--- EXCERPTED RECORDS Enclosed Below ---

(* ===== verification/ProxyClient.v ===== *)
(** * The client side of the proxy, and its relays (internal/proxy/proxy.go, relay.go)

    What a client asks of a server through its multiplexer: a connection or a UDP
    association for the SOCKS server, and the payloads of the control plane,
    which come as a length and the bytes.  Then the end of a relay, and the loop
    that serves the incoming streams. *)
From stdpp Require Import prelude list.
From S2P Require Import Prelude Text Netip Cluster Target Socks UdpRecord UdpAssociation UdpRelay ProxyServer.

(** ** Payloads *)

(** [fetchBoundedPayload]: [input] is what the server sends before it ends the
    stream, or the error of [Open]. *)
Definition fetchBoundedPayload (input : res (list byte)) (maximum : Z) : res (list byte) :=
  stream ← input;
  '(header, stream) ← ReadFull 4 stream;
  let length := be_decode header in
  if (length =? 0) || (maximum <? length) then Err ErrProxyConfig
  else '(payload, _) ← ReadFull (Z.to_nat length) stream; Ok payload.

Section Fetch.
Context (json_relay : RelayRequest -> option (list byte)) (json_sync : CredentialSyncRequest -> option (list byte)).
Context (json_geo : GeoDataRequest -> option (list byte)) (json_route : ClientRouteRequest -> option (list byte)).
Let Encode := EncodeOpenRequest json_relay json_sync json_geo json_route.
(** [mux.Open] of these metadata, and what arrives on the stream. *)
Variable open_ : list byte -> res (list byte).

Definition fetch (request : OpenRequest) (maximum : Z) : res (list byte) := metadata ← Encode request; fetchBoundedPayload (open_ metadata) maximum.

Definition command_only (command : Z) : OpenRequest := mkOpen command zeroTarget None [] None None None.

Definition FetchCatalog : res (list byte) := fetch (command_only CommandClusterCatalog) MaxCatalogPayload.
Definition FetchRelayedCatalog (userID : list byte) : res (list byte) :=
  fetch (mkOpen CommandClusterCatalogRelay zeroTarget None userID None None None) MaxCatalogPayload.
Definition FetchClusterState : res (list byte) := fetch (command_only CommandClusterState) MaxClusterStatePayload.
Definition FetchGeoDataControl (request : GeoDataRequest) : res (list byte) :=
  if negb (ValidateGeoDataRequest request) then Err ErrProxyConfig
  else fetch (mkOpen CommandClusterGeoData zeroTarget None [] None (Some request) None) MaxGeoDataPayload.
End Fetch.

(** The bytes that the actions put on the stream. *)
Definition wrote (es : list action) : list byte := flat_map (fun a => match a with WroteBytes b => b | _ => [] end) es.

(** *** The loop that writes *)

Lemma write_loop writes payload bytes e rest : writeCatalogBytes writes payload = (bytes, e, rest) ->
  (exists tail, payload = bytes ++ tail) /\ (e = None -> bytes = payload).
Proof.
  revert payload bytes e rest. induction writes as [|[n w] writes IH]; intros payload bytes e rest; destruct payload as [|c payload]; cbn [writeCatalogBytes];
    try (intros [[<- <-]%pair_equal_spec _]%pair_equal_spec; split; [by exists []|done]).
  - intros [[<- <-]%pair_equal_spec _]%pair_equal_spec. split; [exists []; by rewrite app_nil_r|done].
  - destruct w as [w|].
    + intros [[<- <-]%pair_equal_spec _]%pair_equal_spec. split; [|done]. exists (drop (Z.to_nat n) (c :: payload)). by rewrite take_drop.
    + destruct (_ || _).
      * intros [[<- <-]%pair_equal_spec _]%pair_equal_spec. split; [|done]. exists (drop (Z.to_nat n) (c :: payload)). by rewrite take_drop.
      * destruct (writeCatalogBytes writes (drop (Z.to_nat n) (c :: payload))) as [[more e'] rest'] eqn:E. destruct (IH _ _ _ _ E) as [[tail Ht] Hm].
        intros [[<- <-]%pair_equal_spec _]%pair_equal_spec. split.
        -- exists tail. by rewrite <- app_assoc, <- Ht, take_drop.
        -- intros He. by rewrite (Hm He), take_drop.
Qed.

Lemma ReadFull_short n xs : (length xs < n)%nat -> exists e, ReadFull n xs = Err e.
Proof. intros H. unfold ReadFull. rewrite (proj2 (Nat.ltb_lt _ _)) by done. by eexists. Qed.

Lemma fetch_exact payload rest maximum : 0 < len payload <= maximum -> len payload < 2 ^ 32 ->
  fetchBoundedPayload (Ok (be_encode 4 (len payload) ++ payload ++ rest)) maximum = Ok payload.
Proof.
  intros Hl Hm. unfold fetchBoundedPayload. cbn [mbind res_bind]. rewrite ReadFull_app by apply length_be_encode. cbn [mbind res_bind].
  rewrite be_decode_encode, Z.mod_small by lia. rewrite (proj2 (Z.eqb_neq _ _)), (proj2 (Z.ltb_ge _ _)) by lia. cbn [orb].
  by rewrite ReadFull_app by (unfold len; lia).
Qed.

(** Anything less than the whole message is an error. *)
Lemma fetch_partial payload maximum p q : len payload < 2 ^ 32 -> be_encode 4 (len payload) ++ payload = p ++ q -> q <> [] ->
  exists e, fetchBoundedPayload (Ok p) maximum = Err e.
Proof.
  intros Hm E Hq. unfold fetchBoundedPayload. cbn [mbind res_bind]. pose proof (f_equal length E) as Hlen. rewrite !length_app, length_be_encode in Hlen.
  assert (0 < length q)%nat by (destruct q; [done|cbn; lia]).
  destruct (decide (length p < 4)%nat) as [H4|H4]; [destruct (ReadFull_short _ _ H4) as [e ->]; by exists e|].
  assert (exists p', p = be_encode 4 (len payload) ++ p' /\ payload = p' ++ q) as (p' & -> & Ep).
  { exists (drop 4 p). assert (Hp : p = be_encode 4 (len payload) ++ drop 4 p).
    { rewrite <- (take_drop 4 p) at 1. f_equal. apply (f_equal (take 4)) in E. rewrite (take_app_length' (be_encode _ _)) in E by (by rewrite length_be_encode).
      rewrite take_app_le in E by lia. done. }
    split; [done|]. rewrite Hp, <- app_assoc in E. by apply app_inv_head in E. }
  rewrite ReadFull_app by apply length_be_encode. cbn [mbind res_bind]. pose proof (len_nonneg payload). rewrite be_decode_encode, Z.mod_small by lia.
  destruct (_ || _); [by eexists|]. destruct (ReadFull_short (Z.to_nat (len payload)) p') as [e ->]; [|by exists e].
  rewrite Ep. unfold len. rewrite length_app. lia.
Qed.

(** Computes the actions of a handler whose environment is known. *)
Ltac traced := unfold emit, mbind, act_bind, mret, act_ret, wrote; cbn [fst snd app flat_map]; rewrite ?app_nil_r.

(** C32: A payload of the control plane arrives as it was sent: however the stream
    splits the writes, a handler that reports success has put the whole message
    on it and the client reads exactly the payload; when the handler stopped
    early the client gets an error, never a part. *)
Theorem payload_transferred env maximum payload report : maximum < 2 ^ 32 ->
  let '(es, e) := serve_payload env maximum (Ok payload) report in
  (e = None -> 0 < len payload <= maximum /\ fetchBoundedPayload (Ok (wrote es)) maximum = Ok payload) /\
  (forall received, fetchBoundedPayload (Ok (wrote es)) maximum = Ok received -> received = payload).
Proof.
  intros Hm. unfold serve_payload. destruct (_ || _) eqn:G; [by split|]. apply orb_false_iff in G as [G1%Z.eqb_neq G2%Z.ltb_ge]. pose proof (len_nonneg payload).
  unfold accept. destruct (pe_accept env); [by split|]. unfold closing_stream, writeBoundedPayload.
  destruct (writeCatalogBytes (pe_writes env) (be_encode 4 (len payload))) as [[b1 e1] w1] eqn:E1. destruct (write_loop _ _ _ _ _ E1) as [[t1 T1] F1].
  destruct e1 as [e1|].
  - traced. split; [done|]. intros received. destruct (decide (t1 = [])) as [->|Hne].
    + rewrite app_nil_r in T1. rewrite <- T1. destruct (fetch_partial payload maximum (be_encode 4 (len payload)) payload) as [e ->]; [lia|done| |done].
      intros ->. by cbn in G1.
    + destruct (fetch_partial payload maximum b1 (t1 ++ payload)) as [e ->]; [lia|by rewrite T1, <- app_assoc|by destruct t1|done].
  - rewrite (F1 eq_refl). destruct (writeCatalogBytes w1 payload) as [[b2 e2] w2] eqn:E2. destruct (write_loop _ _ _ _ _ E2) as [[t2 T2] F2]. destruct e2 as [e2|].
    + traced. split; [done|]. intros received. destruct (decide (t2 = [])) as [->|Hne].
      * rewrite app_nil_r in T2. rewrite <- T2. pose proof (fetch_exact payload [] maximum) as Hx. rewrite app_nil_r in Hx. rewrite Hx by lia. intros Hr. by apply Ok_inj in Hr.
      * destruct (fetch_partial payload maximum (be_encode 4 (len payload) ++ b2) t2) as [e ->]; [lia|by rewrite T2 at 2; rewrite app_assoc|done|done].
    + rewrite (F2 eq_refl). pose proof (fetch_exact payload [] maximum) as Hx. rewrite app_nil_r in Hx. traced.
      split; [intros _; split; [lia|by apply Hx; lia]|]. intros received. rewrite Hx by lia. intros Hr. by apply Ok_inj in Hr.
Qed.

(** ** The connector of the SOCKS server *)

(** [connectorReplyError], and the end of [Connect]: the codes of SOCKS pass, all
    else is a general failure.  [rejection] is the [RejectError] of a chain. *)
Fixpoint rejection (e : error) : option byte :=
  match e with
  | RejectError code => Some code
  | Join es => (fix first es := match es with [] => None | e :: es => match rejection e with Some c => Some c | None => first es end end) es
  | _ => None
  end.
Definition connectorReplyError (e : error) : Z :=
  match rejection e with
  | Some code => if (ReplyGeneralFailure <=? b2z code) && (b2z code <=? ReplyAddressNotSupported) then b2z code else ReplyGeneralFailure
  | None => ReplyGeneralFailure
  end.

(** Failures are reply codes; [mux] is missing or opens a stream. *)
Definition Connect (mux : option (list byte -> res nat)) (request : Request) : Z + nat :=
  match mux with
  | None => inl ReplyGeneralFailure
  | Some open_ =>
      match EncodeTarget (mkT (rq_Host request) (rq_Port request)) with
      | Err _ => inl ReplyAddressNotSupported
      | Ok metadata => match open_ metadata with Ok stream => inr stream | Err e => inl (connectorReplyError e) end
      end
  end.

(** [datagrams]: what [OpenEndpoint] gives, when they are enabled.  The streams
    closed on the way. *)
Definition AssociateUDP (mux : option (list byte -> res nat)) (maxPayload : Z) (datagrams : option (res Z)) : (Z + nat * UDPAssociation) * list nat :=
  match mux with
  | None => (inl ReplyCommandNotSupported, [])
  | Some open_ =>
      if (maxPayload <? 1200) || (MaxUDPDatagramPayload <? maxPayload) then (inl ReplyCommandNotSupported, [])
      else match open_ [z2b CommandUDPAssociate] with
           | Err e => (inl (connectorReplyError e), [])
           | Ok stream =>
               match datagrams with
               | Some (Err _) => (inl ReplyGeneralFailure, [stream])
               | _ =>
                   match NewUDPAssociationWithDatagrams true CommandUDPAssociate zeroTarget maxPayload (match datagrams with Some (Ok n) => Some n | _ => None end) with
                   | Err _ => (inl ReplyGeneralFailure, [stream])
                   | Ok association => (inr (stream, association), [])
                   end
               end
           end
  end.

(** [socksUDPAssociation]. *)
Definition socks_WriteDatagram (env : wenv) (payload : list byte) (t : Request) (a : UDPAssociation) : option error * UDPAssociation * output :=
  WriteDatagram env payload (Some (mkT (rq_Host t) (rq_Port t))) a.

(** The codes are codes of SOCKS replies. *)
Lemma reply_codes e : 1 <= connectorReplyError e <= 8.
Proof.
  unfold connectorReplyError, ReplyGeneralFailure, ReplyAddressNotSupported. destruct (rejection e) as [code|]; [|lia].
  destruct (Z.leb_spec 1 (b2z code)), (Z.leb_spec (b2z code) 8); cbn [andb]; lia.
Qed.

(** The server that receives what [Connect] opens dials the host that was asked. *)
Lemma connect_asks mux request stream : Connect (Some mux) request = inr stream -> exists metadata, mux metadata = Ok stream /\
  EncodeTarget (mkT (rq_Host request) (rq_Port request)) = Ok metadata.
Proof. cbn. destruct (EncodeTarget _) as [metadata|]; [|done]. destruct (mux metadata) eqn:E; [|done]. intros [= ->]. by exists metadata. Qed.

(** ** The end of a relay *)

Definition relayFailed (e : option error) : bool :=
  match e with
  | None => false
  | Some e => negb (errors_is e ErrEOF) && negb (errors_is e ErrNetClosed) && negb (errors_is e ErrCanceled) && negb (errors_is e ErrClosed) && negb (errors_is e ErrReset)
  end.

(** The two directions end one after the other; a failure of the first closes
    both ends, which makes the second end. *)
Definition relay_outcome (first second : option error) : option error := if relayFailed first then first else if relayFailed second then second else None.

(** [relayOpenTarget] may also be cancelled before. *)
Definition relayOpenTarget (first : option error + error) (second : option error) : option error :=
  relay_outcome (match first with inl e => e | inr cancelled => Some cancelled end) second.

(** ** The accept loop *)

Record server_config := mkServer {
  sc_DialTimeout : Z; sc_UDPIdleTimeout : Z; sc_MaxConnections : Z; sc_MaxUDPAssociations : Z; sc_MaxUDPPayload : Z; sc_limited : bool; sc_CredentialID : list byte;
  sc_continuity : option (bool)      (* a runtime, and whether the lease names principal, constellation, key, control and multiplexer *)
}.

(** The bounds of connections and UDP associations, unless the configuration is refused. *)
Definition serve_limits (c : server_config) : res (Z * Z) :=
  if (sc_DialTimeout c <? 0) || (sc_UDPIdleTimeout c <? 0) || (sc_MaxConnections c <? 0) || (sc_MaxUDPAssociations c <? 0)
     || (negb (sc_MaxUDPPayload c =? 0) && ((sc_MaxUDPPayload c <? 1200) || (MaxUDPDatagramPayload <? sc_MaxUDPPayload c)))
     || (sc_limited c && bool_decide (sc_CredentialID c = [])) then Err ErrProxyConfig
  else if bool_decide (sc_continuity c = Some false) then Err ErrProxyConfig
  else
    let maximum := if sc_MaxConnections c =? 0 then defaultMaxConnections else sc_MaxConnections c in
    Ok (maximum, if (sc_MaxUDPAssociations c =? 0) || (maximum <? sc_MaxUDPAssociations c) then maximum else sc_MaxUDPAssociations c).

--- End of Enclosed EXCERPTED RECORDS ---

WHAT TO PRODUCE> Using the data above, repeat exactly the lines that begin at the line with "destruct (decide (length" and end at the line with "Ltac traced := unfold", both ends included.

EXPECTED ANSWER>
  destruct (decide (length p < 4)%nat) as [H4|H4]; [destruct (ReadFull_short _ _ H4) as [e ->]; by exists e|].
  assert (exists p', p = be_encode 4 (len payload) ++ p' /\ payload = p' ++ q) as (p' & -> & Ep).
  { exists (drop 4 p). assert (Hp : p = be_encode 4 (len payload) ++ drop 4 p).
    { rewrite <- (take_drop 4 p) at 1. f_equal. apply (f_equal (take 4)) in E. rewrite (take_app_length' (be_encode _ _)) in E by (by rewrite length_be_encode).
      rewrite take_app_le in E by lia. done. }
    split; [done|]. rewrite Hp, <- app_assoc in E. by apply app_inv_head in E. }
  rewrite ReadFull_app by apply length_be_encode. cbn [mbind res_bind]. pose proof (len_nonneg payload). rewrite be_decode_encode, Z.mod_small by lia.
  destruct (_ || _); [by eexists|]. destruct (ReadFull_short (Z.to_nat (len payload)) p') as [e ->]; [|by exists e].
  rewrite Ep. unfold len. rewrite length_app. lia.
Qed.

(** Computes the actions of a handler whose environment is known. *)
Ltac traced := unfold emit, mbind, act_bind, mret, act_ret, wrote; cbn [fst snd app flat_map]; rewrite ?app_nil_r.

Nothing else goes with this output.